One in five caregivers of children with autism give them CBD as a form of treatment, and 31% started CBD treatment during the COVID-19 pandemic, according to a new survey from Autism Parenting Magazine.
Of the CBD used by the respondents, 76.3% was described as CBD only (less than 0.3% THC), 13.7% as a CBD/THC combination, and the remaining 10% use “other” formulations such as a combination of CBD/THC and the FDA-approved cannabinoid-based medicine Epidiolex.
The survey was carried out by emails sent to the magazine’s subscribers. The magazine received a little over 2,000 respondents, according to Editor Emily Ansell Elfer, and more than 60% were based in the United States. Overall, 82.9% of the respondents said they would recommend using CBD to other parents of children on the autism spectrum.
The main reasons for using CBD were listed as anxiety relief (42.9%), challenging behavior (36.9%), pain relief and inflammation (5.1%), sleep and relaxation (8.1%), and seizures (4.3%).
The most popular delivery method was oils, which are used by 60.8% of respondents, followed by gummies and topicals (21.5%), capsules and tablets (7.5%), lotions or balms (5.1%), and vapes (1.9%).
Altogether, 72.4% of the respondents identified themselves as parents of children with autism, while the rest were grandparents, teachers, therapists, doctors, or full-time caretakers.

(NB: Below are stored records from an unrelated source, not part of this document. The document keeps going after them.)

(** * CwaWeather-backend: the forecast handler of [src/server.js]

    A shallow embedding of [getTaitungWeather] (server.js, lines 25-163)
    and the properties of its normalisation and fallback logic.

    The handler works on whatever JSON document the upstream service
    returns, so the document is modelled as an untyped JavaScript value and
    every property read, truthiness test, strict comparison and string
    concatenation of the source is written with the ECMAScript meaning it
    has on such values.  A read that raises [TypeError] in JavaScript
    raises it here.

    The handler is given twice: as functions on immutable trees
    ([Server]), on which most properties are stated, and, for the
    normalisation of lines 69-139, as a program on a heap of objects
    ([Heap]) whose results are proved to be those of the functions on
    trees.  The last part ([Behaviour]) is about the handler as a whole:
    which responses it can send, what the forecast list owes to the
    document, and what happens on documents it does not expect. *)

From Stdlib Require Import List String Ascii ZArith NArith Bool Lia.
From Stdlib Require Import DecimalString.
Import ListNotations.

Open Scope string_scope.
Open Scope list_scope.

#[local] Set Warnings "-register-all".

(* ================================================================== *)
(** ** JavaScript values *)
(* ================================================================== *)

Module JS.

(** A JavaScript string is a sequence of UTF-16 code units. *)
Definition jsstring := list N.

(** Literals are written as Rocq strings (UTF-8 bytes in the source file)
    and decoded to code units. *)
Fixpoint utf16_of_bytes (bs : list N) : list N :=
  match bs with
  | [] => []
  | b0 :: r0 =>
    if (b0 <? 0x80)%N then b0 :: utf16_of_bytes r0
    else if (b0 <? 0xE0)%N then
      match r0 with
      | b1 :: r1 => ((b0 - 0xC0) * 64 + (b1 - 0x80))%N :: utf16_of_bytes r1
      | _ => []
      end
    else if (b0 <? 0xF0)%N then
      match r0 with
      | b1 :: b2 :: r2 =>
          ((b0 - 0xE0) * 4096 + (b1 - 0x80) * 64 + (b2 - 0x80))%N
            :: utf16_of_bytes r2
      | _ => []
      end
    else
      match r0 with
      | b1 :: b2 :: b3 :: r3 =>
          let cp := ((b0 - 0xF0) * 262144 + (b1 - 0x80) * 4096
                     + (b2 - 0x80) * 64 + (b3 - 0x80) - 0x10000)%N in
          (0xD800 + cp / 1024)%N :: (0xDC00 + cp mod 1024)%N
            :: utf16_of_bytes r3
      | _ => []
      end
  end.

Definition utf16 (s : string) : jsstring :=
  utf16_of_bytes (map N_of_ascii (list_ascii_of_string s)).

Coercion utf16 : string >-> jsstring.

Definition str_eqb (s t : jsstring) : bool :=
  if list_eq_dec N.eq_dec s t then true else false.

(** Values as [JSON.parse] builds them, plus [undefined], which every read
    of a missing property yields.  A number is an integer-valued double
    (of magnitude at most 2^53); documents with fractional numbers are not
    represented.  An object keeps its properties in insertion order. *)
Inductive value : Type :=
| VUndefined
| VNull
| VBool (b : bool)
| VNum (n : Z)
| VStr (s : jsstring)
| VArr (elems : list value)
| VObj (props : list (jsstring * value)).

(** What a JavaScript evaluation can throw in this program. [AxiosError]
    is the rejection of [axios.get]; its [response] is present when the
    upstream service answered with a status outside 2xx. *)
Inductive exn : Type :=
| TypeError
| Error (message : jsstring)
| AxiosError (response : option (Z * value)).

(** Result of evaluating an expression.  [Unmodelled] marks the one
    conversion this development does not define: [ToNumber] of a string,
    whose result is a double (see [loop_trips]). *)
Inductive result (A : Type) : Type :=
| Ok (a : A)
| Throw (e : exn)
| Unmodelled.

Arguments Ok {A} a.
Arguments Throw {A} e.
Arguments Unmodelled {A}.

Definition bind {A B} (m : result A) (k : A -> result B) : result B :=
  match m with
  | Ok a => k a
  | Throw e => Throw e
  | Unmodelled => Unmodelled
  end.

Notation "x <- m ;; k" := (bind m (fun x => k))
  (at level 61, m at next level, right associativity).

(** [ToBoolean]: the operand of [!], [||], [&&] and [if]. *)
Definition truthy (v : value) : bool :=
  match v with
  | VUndefined | VNull => false
  | VBool b => b
  | VNum n => negb (n =? 0)%Z
  | VStr s => match s with [] => false | _ => true end
  | VArr _ | VObj _ => true
  end.

(** [v === "literal"]. *)
Definition strict_eq_str (v : value) (lit : jsstring) : bool :=
  match v with
  | VStr s => str_eqb s lit
  | _ => false
  end.

(** Own property of an object, [undefined] when there is none. *)
Fixpoint lookup (k : jsstring) (props : list (jsstring * value)) : value :=
  match props with
  | [] => VUndefined
  | (k', v) :: rest => if str_eqb k' k then v else lookup k rest
  end.

Definition has_own (k : jsstring) (props : list (jsstring * value)) : bool :=
  existsb (fun kv => str_eqb (fst kv) k) props.

Definition decimal (z : Z) : jsstring :=
  utf16 (NilZero.string_of_int (Z.to_int z)).

Definition nullish (v : value) : bool :=
  match v with
  | VUndefined | VNull => true
  | _ => false
  end.

Definition is_object (v : value) : bool :=
  match v with
  | VObj _ => true
  | _ => false
  end.

(** [v.k] for the property names the handler reads ([records],
    [locations], [location], [locationName], [issueTime],
    [weatherElement], [elementName], [time], [startTime], [endTime],
    [parameter], [parameterName], [message], [length]): none of them is
    inherited from a prototype, except [length] of arrays and strings. *)
Definition get (k : jsstring) (v : value) : result value :=
  match v with
  | VUndefined | VNull => Throw TypeError
  | VBool _ | VNum _ => Ok VUndefined
  | VStr s =>
      Ok (if str_eqb k "length" then VNum (Z.of_nat (List.length s))
          else VUndefined)
  | VArr l =>
      Ok (if str_eqb k "length" then VNum (Z.of_nat (List.length l))
          else VUndefined)
  | VObj props => Ok (lookup k props)
  end.

(** [v[i]] for a non-negative integer [i]. *)
Definition index (i : nat) (v : value) : result value :=
  match v with
  | VUndefined | VNull => Throw TypeError
  | VBool _ | VNum _ => Ok VUndefined
  | VStr s =>
      Ok (match nth_error s i with Some c => VStr [c] | None => VUndefined end)
  | VArr l =>
      Ok (match nth_error l i with Some x => x | None => VUndefined end)
  | VObj props => Ok (lookup (decimal (Z.of_nat i)) props)
  end.

(** Separator-joined concatenation, as [Array.prototype.join] does it. *)
Fixpoint join (sep : jsstring) (parts : list jsstring) : jsstring :=
  match parts with
  | [] => []
  | [p] => p
  | p :: rest => p ++ sep ++ join sep rest
  end.

Fixpoint sequence {A} (ms : list (result A)) : result (list A) :=
  match ms with
  | [] => Ok []
  | m :: rest => x <- m ;; xs <- sequence rest ;; Ok (x :: xs)
  end.

(** [ToString(ToPrimitive(v))], the conversion [v + "literal"] applies to
    its left operand.  An array converts through [join]; a parsed object
    converts to ["[object Object]"] unless it has an own (hence
    non-callable) [toString] property, in which case no conversion method
    is left and a [TypeError] is thrown. *)
Fixpoint to_string (v : value) : result jsstring :=
  match v with
  | VUndefined => Ok (utf16 "undefined")
  | VNull => Ok (utf16 "null")
  | VBool true => Ok (utf16 "true")
  | VBool false => Ok (utf16 "false")
  | VNum n => Ok (decimal n)
  | VStr s => Ok s
  | VArr l =>
      parts <- sequence
                 (map (fun e => if nullish e then Ok [] else to_string e) l) ;;
      Ok (join "," parts)
  | VObj props =>
      if has_own "toString" props then Throw TypeError
      else Ok (utf16 "[object Object]")
  end.

(** [v + "literal"]. *)
Definition add_str (v : value) (lit : jsstring) : result jsstring :=
  s <- to_string v ;; Ok (s ++ lit).

(** [Array.prototype.find] with a callback that may throw. *)
Fixpoint find_in (p : value -> result bool) (l : list value) : result value :=
  match l with
  | [] => Ok VUndefined
  | x :: rest => b <- p x ;; if b then Ok x else find_in p rest
  end.

(** [v.find(p)]: only an array has a callable [find]. *)
Definition find (p : value -> result bool) (v : value) : result value :=
  match v with
  | VArr l => find_in p l
  | _ => Throw TypeError
  end.

(** [Array.prototype.forEach] with a callback that updates a local object
    of type [S] and may throw. *)
Fixpoint forEach_in {S} (f : value -> S -> result S) (l : list value) (s : S)
  : result S :=
  match l with
  | [] => Ok s
  | x :: rest => s' <- f x s ;; forEach_in f rest s'
  end.

(** [v.forEach(f)]: only an array has a callable [forEach]. *)
Definition forEach {S} (f : value -> S -> result S) (v : value) (s : S)
  : result S :=
  match v with
  | VArr l => forEach_in f l s
  | _ => Throw TypeError
  end.

(** Number of iterations of [for (let i = 0; i < bound; i++)]: the least
    [i] for which [i < bound] is false.  [bound] is converted with
    [ToNumber]: [undefined] gives NaN, [null] and [false] give 0, [true]
    gives 1, an object gives NaN through ["[object Object]"].  A string
    (or an array, which converts to one) would be parsed as a numeric
    literal and rounded to a double. *)
Definition loop_trips (bound : value) : result nat :=
  match bound with
  | VUndefined | VNull => Ok 0
  | VBool b => Ok (if b then 1 else 0)
  | VNum n => Ok (Z.to_nat n)
  | VStr _ => Unmodelled
  | VArr _ => _ <- to_string bound ;; Unmodelled
  | VObj _ => _ <- to_string bound ;; Ok 0
  end.
(** [handleSetConfig]. *)
Definition handleSetConfig (plain : option ConfigDoc) : M unit :=
  match plain with
  | Some doc =>
      match doc_pin doc with
      | Some newPin =>
          if (newPin >=? 0) && (newPin <=? 39) then
            g ← get_globals;
            pinMode (escPin g) INPUT ;;
            set_escPin newPin ;;
            g ← get_globals;
            pinMode (escPin g) OUTPUT ;;
            digitalWrite (escPin g) LOW ;;
            putInt "escPin" (escPin g)
          else skip
      | None => skip
      end ;;
      match doc_protocol doc with
      | Some newProtocol =>
          if protocol_recognized newProtocol then
            set_protocol newProtocol ;;
            g ← get_globals;
            putString "protocol" (protocol g) ;;
            updateDirectionSupport
          else skip
      | None => skip
      end ;;
      send 200 "status" "ok"
  | None => send 400 "error" "No data received"
  end.

(** [handleSetThrottle]. *)
Definition handleSetThrottle (plain : option (option Z)) : M unit :=
  match plain with
  | Some doc =>
      match doc with
      | Some value =>
          g ← get_globals;
          if String.eqb (protocol g) "PWM" then
            set_throttleValue (constrain value 1000 2000)
          else
            set_throttleValue (constrain value 0 2047)
      | None => skip
      end ;;
      send 200 "status" "ok"
  | None => send 400 "error" "No data received"
  end.

(** [handleArm]. *)
Definition handleArm : M unit :=
  set_escArmed true ;;
  g ← get_globals;
  (if String.eqb (protocol g) "PWM" then set_throttleValue 1000
   else set_throttleValue 48) ;;
  send 200 "status" "armed".

(** [handleDisarm]. *)
Definition handleDisarm : M unit :=
  set_escArmed false ;;
  set_throttleValue 0 ;;
  g ← get_globals;
  digitalWrite (escPin g) LOW ;;
  send 200 "status" "disarmed".

(** The direction test of [handleSetDirection]. *)
Definition direction_recognized (d : string) : bool :=
  String.eqb d "FORWARD" || String.eqb d "REVERSE" || String.eqb d "BRAKE".

(** [handleSetDirection]. *)
Definition handleSetDirection (plain : option (option string)) : M unit :=
  g ← get_globals;
  if negb (directionSupported g) then
    send 400 "error" "Direction control not supported by current protocol"
  else
    match plain with
    | Some doc =>
        match doc with
        | Some newDirection =>
            if direction_recognized newDirection then
              set_direction newDirection ;;
              g ← get_globals;
              putString "direction" (direction g) ;;
              (if String.eqb (direction g) "FORWARD" then
                 sendDShotCommand DSHOT_CMD_SPIN_DIRECTION_NORMAL
               else if String.eqb (direction g) "REVERSE" then
                 sendDShotCommand DSHOT_CMD_SPIN_DIRECTION_REVERSED
               else skip) ;;
              send 200 "status" "ok"
            else send 400 "error" "Invalid direction"
        | None => send 400 "error" "No direction specified"
        end
    | None => send 400 "error" "No data received"
    end.

(** [handleBrake]. *)
Definition handleBrake : M unit :=
  g ← get_globals;
  if negb (directionSupported g) then
    send 400 "error" "Braking not supported by current protocol"
  else if escArmed g then
    set_direction "BRAKE" ;;
    set_throttleValue 0 ;;
    sendDShotCommand DSHOT_CMD_MOTOR_STOP ;;
    send 200 "status" "braking"
  else send 400 "error" "ESC must be armed to brake".

(** The routes installed by [setupWebServer]. *)
Definition dispatch (r : Request) : M unit :=
  match r with
  | GetStatus => handleGetStatus
  | PostConfig plain => handleSetConfig plain
  | PostThrottle plain => handleSetThrottle plain
  | PostDirection plain => handleSetDirection plain
  | PostArm => handleArm
  | PostDisarm => handleDisarm
  | PostBrake => handleBrake
  end.

(** ** Start-up and main loop *)

(** What [WiFi.status()] reports during [setup]: whether it is
    [WL_CONNECTED] when the wait loop tests it with [connectionAttempts]
    at a given count, and when it is tested again after the loop. *)
Record WiFiEnv := mkWiFiEnv {
  connected_at : nat → bool;
  connected_after_wait : bool
}.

The survey found that 22.16% of caretakers in the United States had provided CBD as treatment, versus 14.29% in the UK.
In addition to the 31.3% who said they started using CBD during the COVID-19 pandemic, 16.6% said they have increased the doses they give to their child since the beginning of the pandemic.
Further, almost 80% of the respondents said they did not have a prescription for CBD, and 23.6% said they were recommended CBD by another autism parent, as opposed to 21.7% who said it was a doctor’s recommendation.
The magazine also noted that only 7.4% of respondents stated that they use CBD alongside Applied Behavior Analysis Therapy, which they write runs counter to the recommendations of many healthcare professionals that CBD not be used on its own to treat autism symptoms.
“Before giving a child CBD, check for simpler solutions. Can the environment adapt to your child rather than make your child adapt to the environment? If not, is there a skill that can be practiced such as deep breathing? Substances like CBD treat symptoms rather than solve problems. They should be used sparingly when other options aren’t available,” Dr. Tom Parsons, MSW, LSWAIC, Mental Health Therapist and Founder of Optimism Counseling PLLC, told the magazine in a post detailing the findings of the report.
The post also quotes Pharmacist Dr. Mousa Mirakhor as saying that “the effects of CBD tend to be cumulative rather than instant. While people have found success in treating numerous ailments with CBD oil, it is not a miracle cure-all. That is the reality that many brands will shy away from admitting to their customers. It can provide quick relief, but it will not make chronic conditions disappear overnight. CBD takes time to build up and reach its full potential.”
The post closes with the note that while “Initial results showing the impact of CBD on autistic children are encouraging, with anxiety, challenging behaviors and sleep issues all appearing to reduce for those that try these products,” all caregivers should exercise caution and are advised to consult a medical clinician for advice before starting CBD treatment.
Cannabis has shown the potential to be effective in treating symptoms of Autism Spectrum Disorder (ASD). In a 2019 study, 188 ASD patients were given a 30% CBD 1.5% THC dose of medical cannabis. After six months, 30.1% of subjects reported significant improvements in their symptoms, while 53.7% reported moderate improvements.
The researchers concluded that cannabis treatment is a “well tolerated safe and effective option to relieve symptoms associated with ASD.”
An additional study from 2019 reported that among 60 children with ASD given high CBD formulations of cannabis for 7-13 months, there was significant improvement in behavioral problems among 61%, 39% had improvements in anxiety, and 47% in communication difficulties.